:: ASSIGNED TASK ::
Search the data for the word "handlers". Reproduce every line where it is found.

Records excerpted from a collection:
++++++++++++++++++++

(** * talkus-backend: post controller and use cases

    A shallow embedding of
    - [internal/usecases/user_usecase.go]   ([GetUser]),
    - [internal/usecases/post_usecase.go]   ([GetAllPosts], [CreatePost]),
    - [internal/controllers/post_controller.go] ([GetAll], [Create]).

    The handlers are straight-line Go code that talks to three
    collaborators (the repositories, the image host and the clock), writes
    to an [http.ResponseWriter] and to the process log.  They are embedded
    in a small monad that threads the mutable state and collects the
    sequence of collaborator calls, so that "is never invoked" and "is
    passed the request context" are statements about that sequence. *)

From Stdlib Require Import ZArith String Ascii List DecimalString.
From stdpp Require Import base gmap strings list sorting.

Open Scope string_scope.

(** ** Go values *)

(** A Go [error].  [errorString] is what [errors.New] builds; [foreignError]
    stands for any error value handed back by a collaborator (the
    repositories, the image host, [net/http]'s form parsing), told apart by
    a kind and carrying the text its [Error()] method returns. *)
Inductive error : Type :=
| errorString (s : string)
| foreignError (kind : nat) (msg : string).

Definition Error (e : error) : string :=
  match e with
  | errorString s => s
  | foreignError _ msg => msg
  end.

Module errors.
Definition New (text : string) : error := errorString text.
End errors.

(** [context.Context]: the background context, or a cancellable context
    the server derived for one request. *)
Inductive Context : Type :=
| ctxBackground
| ctxRequest (conn : nat).

Module context.
Definition Background : Context := ctxBackground.
End context.

(** [time.Time], as far as the handlers look at it. *)
Record Time : Type := mkTime { sec : Z; nsec : Z }.

Definition Unix (t : Time) : Z := sec t.

(** The line feed [fmt.Fprintln] and [json.Encoder.Encode] end with, and the
    double quote of JSON text. *)
Definition LF : string := String "010"%char EmptyString.
Definition DQ : string := String "034"%char EmptyString.

(** [fmt.Sprintf] with the verb [%d] on an integer. *)
Definition fmt_d (n : Z) : string := NilZero.string_of_int (Z.to_int n).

++++++++++++++++++++

:: EXPECTED OUTPUT ::
    The handlers are straight-line Go code that talks to three
(** [time.Time], as far as the handlers look at it. *)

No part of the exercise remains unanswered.